(Beginning of Data to process)

Lemma add_owner_outcomes_witness :
  let l := run_ops ex_opts (take 3 ex_ops) in
  (AddOwner ex_opts (ex_id Byte.x05) ex_bob 40 0 l).2 = Err ErrQuotaExceeded ∧
  (AddOwner ex_opts (ex_id Byte.x02) ex_alice 40 0 l).2 = Ok true ∧
  Account ex_alice (AddOwner ex_opts (ex_id Byte.x02) ex_alice 40 0 l).1 = (80, 2).
Proof.
  cbn zeta. split; [vm_compute; reflexivity|]. split; [vm_compute; reflexivity|].
  assert (wf (run_ops ex_opts (take 3 ex_ops))) as Hwf
    by (apply (run_ops_wf (λ _, 40)); repeat constructor; simpl; lia).
  assert (size_agrees (ex_id Byte.x02) 40 (run_ops ex_opts (take 3 ex_ops))) as Hs.
  { split; [lia|]. vm_compute. intros s [= <-]. reflexivity. }
  pose proof (add_owner_outcomes ex_opts (ex_id Byte.x02) ex_alice 40 0 _ Hwf Hs) as H.
  assert ((AddOwner ex_opts (ex_id Byte.x02) ex_alice 40 0 (run_ops ex_opts (take 3 ex_ops))).2 = Ok true) as Er
    by (vm_compute; reflexivity).
  revert H Er.
  destruct (AddOwner ex_opts (ex_id Byte.x02) ex_alice 40 0 (run_ops ex_opts (take 3 ex_ops))) as [l' r].
  simpl. intros H ->. destruct H as (_ & H & _). rewrite H. vm_compute. reflexivity.
Defined.

(** Garbage collection never drops a claimed shard: CollectRecord drops
    [id] exactly when it is still in the Collectible set of the current tables
    at that time (no owner, or with [expireLeases] only expired leases);
    otherwise the tables are unchanged, and when it drops, all rows of the
    shard, its stripe row included, are gone and nothing else is. *)
Theorem collect_exactly_collectible (id : ShardID) (now : Z) (ex : bool) (l : Ledger) :
  wf l →
  let '(l', dropped) := CollectRecord id now ex l in
  (dropped = true ↔ id ∈ Collectible now ex l) ∧
  (dropped = false → l' = l) ∧
  (dropped = true →
    (∀ o r, owners l !! (id, o) = Some r → live_row ex now r = false) ∧
    shards l' !! id = None ∧ stripes l' !! id = None ∧ (∀ o, owners l' !! (id, o) = None) ∧
    (∀ id', id' ≠ id → shards l' !! id' = shards l !! id' ∧
                       stripes l' !! id' = stripes l !! id' ∧
                       ∀ o, owners l' !! (id', o) = owners l !! (id', o))).
Proof.
  intros Hwf. unfold CollectRecord.
  assert (id ∈ Collectible now ex l ↔ is_Some (shards l !! id) ∧ has_live_owner id now ex l = false) as Hc.
  { unfold Collectible. rewrite elem_of_List_filter, elem_of_shards, negb_true_iff. done. }
  destruct (has_live_owner id now ex l) eqn:El.
  { split_and!; [rewrite Hc; naive_solver|done|done]. }
  destruct (dropRecordTx id l) as [l' b] eqn:Ed.
  assert (l' = DropRecord id l) as -> by (unfold DropRecord; by rewrite Ed).
  assert (b = true ↔ is_Some (shards l !! id)) as Hb.
  { unfold dropRecordTx in Ed. destruct (shards l !! id) as [s|]; simplify_eq/=.
    - split; [by eexists|done].
    - split; [done|by intros [? ?]]. }
  split_and!; [rewrite Hb, Hc; naive_solver| |].
  - intros ->. unfold dropRecordTx in Ed. destruct (shards l !! id); simplify_eq. done.
  - intros ->. destruct (proj1 Hb eq_refl) as [s Es].
    split_and!.
    + intros o r Hr. destruct (live_row ex now r) eqn:E; [|done].
      assert (has_live_owner id now ex l = true); [|congruence].
      apply has_live_owner_true. eauto.
    + rewrite drop_shards. apply lookup_delete_eq.
    + unfold DropRecord, dropRecordTx. rewrite Es. apply lookup_delete_eq.
    + intros o. rewrite (tables_owners_drop id l id o (wf_wf_tables _ Hwf)).
      by destruct (decide (id = id)).
    + intros id' Hne. split_and!.
      * by rewrite drop_shards, lookup_delete_ne.
      * unfold DropRecord, dropRecordTx. rewrite Es. by apply lookup_delete_ne.
      * intros o. rewrite (tables_owners_drop id l id' o (wf_wf_tables _ Hwf)).
        by destruct (decide (id' = id)).
Qed.

(** Alice's lease of 10 s on shard 1 has expired at 20 s, Bob's claim was
    renewed: nothing is collected; without Bob the shard goes. *)
Lemma collect_exactly_collectible_witness :
  let id := ex_id Byte.x01 in
  let l := run_ops ex_opts [LAdd id ex_alice 40 0] in
  let l2 := run_ops ex_opts [LAdd id ex_alice 40 0; LAdd id ex_bob 40 (15 * Second)] in
  (CollectRecord id (20 * Second) true l2).2 = false ∧
  id ∈ Collectible (20 * Second) true l.
Proof.
  cbn zeta. split; [vm_compute; reflexivity|].
  assert (wf (run_ops ex_opts [LAdd (ex_id Byte.x01) ex_alice 40 0])) as Hwf
    by (apply (run_ops_wf (λ _, 40)); repeat constructor; simpl; lia).
  pose proof (collect_exactly_collectible (ex_id Byte.x01) (20 * Second) true _ Hwf) as H.
  assert ((CollectRecord (ex_id Byte.x01) (20 * Second) true
    (run_ops ex_opts [LAdd (ex_id Byte.x01) ex_alice 40 0])).2 = true) as E
    by (vm_compute; reflexivity).
  revert H E. destruct (CollectRecord _ _ _ _) as [l' b]. simpl. intros H ->. by apply H.
Defined.

Lemma length_zero_iff {A} (l : list A) : Z.of_nat (length l) = 0 ↔ ∀ x, x ∉ l.
Proof.
  destruct l as [|a l]; simpl; split; intros H; try done.
  - intros x. apply not_elem_of_nil.
  - destruct (H a). by left.
Qed.

Lemma reconcile_orphan (disk : list ShardID) l id :
  id ∈ List.filter (λ id, negb (bool_decide (id ∈ (map_to_list (shards l)).*1))) disk ↔
  id ∈ disk ∧ ¬ is_Some (shards l !! id).
Proof.
  rewrite elem_of_List_filter, negb_true_iff, bool_decide_eq_false, elem_of_shards. tauto.
Qed.

(** Reconcile repairs drift: started from tables whose accounts are
    arbitrary, it drops exactly the records whose blob is gone, keeps the claims
    of every blob on disk, recomputes balanced accounts, and reports the number
    of dropped records and of blobs the ledger does not know. *)
Theorem reconcile_repairs (disk : list ShardID) (l : Ledger) :
  wf_tables l →
  let '(l', rep) := Reconcile disk l in
  wf l' ∧
  (∀ id, shards l' !! id = if decide (id ∈ disk) then shards l !! id else None) ∧
  (∀ id o, owners l' !! (id, o) = if decide (id ∈ disk) then owners l !! (id, o) else None) ∧
  (DroppedRecords rep = 0 ↔ ∀ id, is_Some (shards l !! id) → id ∈ disk) ∧
  (OrphanBlobs rep = 0 ↔ ∀ id, id ∈ disk → is_Some (shards l !! id)).
Proof.
  intros Hwt. destruct (reconcile_state disk l) as [l1 Hl1].
  destruct (Hl1 Hwt) as (E & Hwt1 & Hs & Ho). clear Hl1.
  destruct (Reconcile disk l) as [l' rep] eqn:ER. simpl in E. subst l'.
  assert (rep = (Reconcile disk l).2) as -> by (by rewrite ER). clear ER. cbn [Reconcile snd OrphanBlobs DroppedRecords].
  split_and!; [by apply wf_recompute|done|done| |].
  - etrans; [apply length_zero_iff|]. setoid_rewrite reconcile_gone. split.
    + intros Hz id Hid. destruct (decide (id ∈ disk)) as [|Hn]; [done|]. by destruct (Hz id).
    + intros Hall id [Hid Hn]. by apply Hn, Hall.
  - etrans; [apply length_zero_iff|]. setoid_rewrite reconcile_orphan. split.
    + intros Hz id Hid. destruct (shards l !! id) eqn:E; [done|]. destruct (Hz id). split; [done|].
      rewrite E. by intros [? ?].
    + intros Hall id [Hid Hn]. by apply Hn, Hall.
Qed.

Lemma reconcile_repairs_witness :
  let l := with_accounts (λ _, ∅) (run_ops ex_opts (take 3 ex_ops)) in
  Account ex_bob (Reconcile [ex_id Byte.x01] l).1 = (40, 1) ∧ wf (Reconcile [ex_id Byte.x01] l).1.
Proof.
  cbn zeta. split; [vm_compute; reflexivity|].
  assert (wf (run_ops ex_opts (take 3 ex_ops))) as Hwf
    by (apply (run_ops_wf (λ _, 40)); repeat constructor; simpl; lia).
  assert (wf_tables (with_accounts (λ _, ∅) (run_ops ex_opts (take 3 ex_ops)))) as Hwt.
  { destruct (wf_wf_tables _ Hwf). by split. }
  pose proof (reconcile_repairs [ex_id Byte.x01] _ Hwt) as H.
  destruct (Reconcile _ _) as [l' rep]. apply H.
Defined.

(** Every stored stripe row scans: 32-byte key, whole 32-byte siblings. *)
Definition wf_stripes (l : Ledger) : Prop :=
  map_Forall (λ id r, is_id id ∧ (length (st_siblings r) mod 32 = 0)%nat) (stripes l).

Lemma scan_rows_ok (rows : list (ShardID * StripeRec)) :
  Forall (λ '(id, r), is_id id ∧ (length (st_siblings r) mod 32 = 0)%nat) rows →
  scan_rows rows =
    Ok ((λ '(id, r), mkStripeRow id (st_k r) (st_m r) (group 32 (st_siblings r)) (st_grant r)) <$> rows).
Proof.
  induction 1 as [|[id r] rows [Hid Hs] _ IH]; [done|]. cbn [scan_rows].
  unfold scanStripeRow. destruct (decide (length id ≠ 32%nat)); [done|].
  destruct (decide _) as [Hn|_]; [done|]. simpl. by rewrite IH.
Qed.

Lemma wf_stripes_put (id : ShardID) (k m : Z) (sib : list ShardID) (grant : bytes) (l : Ledger) :
  is_id id → Forall is_id sib → wf_stripes l → wf_stripes (PutStripe id k m sib grant l).1.
Proof.
  intros Hid Hsib Hl. unfold PutStripe. repeat case_match; try done. apply map_Forall_insert_2; [|done].
  split; [done|]. cbn [st_siblings]. rewrite (length_concat_uniform 32) by done.
  apply Nat.Div0.mod_mul.
Qed.

(** Stripe contexts survive storage: over well-formed stripe rows,
    PutStripe of 32-byte sibling addresses keeps the rows well-formed and the
    Stripes scan succeeds; it returns the shard's row with the same K, M, grant
    and siblings in the same positions, and every other row as it was. *)
Theorem put_stripe_roundtrip (id : ShardID) (k m : Z) (sib : list ShardID) (grant : bytes) (l : Ledger) :
  is_id id → Forall is_id sib → grant ≠ [] → is_Some (shards l !! id) → wf_stripes l →
  ∃ rows old, Stripes (PutStripe id k m sib grant l).1 = Ok rows ∧ Stripes l = Ok old ∧
    wf_stripes (PutStripe id k m sib grant l).1 ∧
    ∀ row, row ∈ rows ↔ row = mkStripeRow id k m sib grant ∨ (row ∈ old ∧ sr_id row ≠ id).
Proof.
  intros Hid Hsib Hg Hs Hl. pose proof (wf_stripes_put id k m sib grant l Hid Hsib Hl) as Hl'.
  unfold Stripes. do 2 eexists. split; [|split; [|split; [exact Hl'|]]].
  1,2: by apply scan_rows_ok, map_Forall_to_list.
  intros row. rewrite !list_elem_of_fmap.
  assert (stripes (PutStripe id k m sib grant l).1 =
          <[id := mkStripeRec k m (concat sib) grant]> (stripes l)) as ->.
  { unfold PutStripe. destruct grant; [done|]. destruct Hs as [s ->]. done. }
  split.
  - intros ([id' r] & -> & [[<- <-]|[Hne Hr]]%elem_of_map_to_list%lookup_insert_Some).
    + left. simpl. by rewrite (group_concat 32) by (done || lia).
    + right. split; [|done]. exists (id', r). split; [done|]. by apply elem_of_map_to_list.
  - intros [->|(([id' r] & -> & Hr%elem_of_map_to_list) & Hne)].
    + exists (id, mkStripeRec k m (concat sib) grant). simpl.
      rewrite (group_concat 32) by (done || lia). split; [done|].
      apply elem_of_map_to_list. by rewrite lookup_insert_eq.
    + exists (id', r). split; [done|]. apply elem_of_map_to_list. by rewrite lookup_insert_ne.
Qed.

Lemma put_stripe_roundtrip_witness :
  let id := ex_id Byte.x01 in let sib := [id; ex_id Byte.x02; ex_id Byte.x03] in
  let l := run_ops ex_opts [LAdd id ex_alice 40 0] in
  ∃ rows, Stripes (PutStripe id 2 1 sib [Byte.x07] l).1 = Ok rows ∧
          mkStripeRow id 2 1 sib [Byte.x07] ∈ rows.
Proof.
  cbn zeta.
  destruct (put_stripe_roundtrip (ex_id Byte.x01) 2 1 [ex_id Byte.x01; ex_id Byte.x02; ex_id Byte.x03]
    [Byte.x07] (run_ops ex_opts [LAdd (ex_id Byte.x01) ex_alice 40 0])) as (rows & old & Hr & _ & _ & H).
  - reflexivity.
  - repeat constructor.
  - discriminate.
  - vm_compute. eexists. reflexivity.
  - apply map_Forall_empty.
  - exists rows. split; [exact Hr|]. apply H. left. reflexivity.
Defined.

(** Revocation is permanent: a grant nonce that was revoked stays revoked
    under every further sequence of ledger operations, garbage collection and
    reconciliation included. *)
Theorem revocation_is_permanent (opts : Options) (nonce : bytes) (ops : list ledger_op) (l : Ledger) (o : Owner) (now : Z) :
  IsGrantRevoked nonce (foldl (λ l op, apply_op opts op l) (RevokeGrant nonce o now l) ops) = true.
Proof.
  assert (∀ op l, is_Some (revoked_grants l !! nonce) → is_Some (revoked_grants (apply_op opts op l) !! nonce)) as Hstep.
  { clear. intros op l Hn.
    assert (∀ id l, revoked_grants (DropRecord id l) = revoked_grants l) as Hdrop.
    { intros id l0. unfold DropRecord, dropRecordTx. by destruct (shards l0 !! id). }
    destruct op; simpl.
    - unfold AddOwner. destruct (owners l !! _); [done|]. destruct (quota_refuses _ _ _ _ _); [done|].
      by destruct (shards l !! id).
    - unfold RenewLease. repeat case_match; done.
    - unfold RemoveOwner. repeat case_match; done.
    - by rewrite Hdrop.
    - unfold CollectRecord. destruct (has_live_owner _ _ _ _); [done|].
      change (dropRecordTx id l).1 with (DropRecord id l). by rewrite Hdrop.
    - unfold PutStripe. repeat case_match; done.
    - unfold RevokeGrant. case_match; [done|]. simpl. rewrite lookup_insert. case_decide; [eauto|done].
    - set (gone := List.filter _ _). clearbody gone. revert l Hn.
      induction gone as [|x gone IH]; intros l Hn; simpl; [done|]. apply IH. by rewrite Hdrop. }
  assert (is_Some (revoked_grants (RevokeGrant nonce o now l) !! nonce)) as H0.
  { unfold RevokeGrant. destruct (revoked_grants l !! nonce) eqn:E; [by rewrite E|].
    simpl. rewrite lookup_insert_eq. eauto. }
  revert H0. generalize (RevokeGrant nonce o now l). clear l.
  induction ops as [|op ops IH]; intros l Hl; simpl; [by apply bool_decide_eq_true|].
  apply IH. by apply Hstep.
Qed.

(End of Data to process)

== Task brief ==
If a line in the records above has the word "eexists", copy it out.

== Response ==
    - split; [by eexists|done].
  unfold Stripes. do 2 eexists. split; [|split; [|split; [exact Hl'|]]].
  - vm_compute. eexists. reflexivity.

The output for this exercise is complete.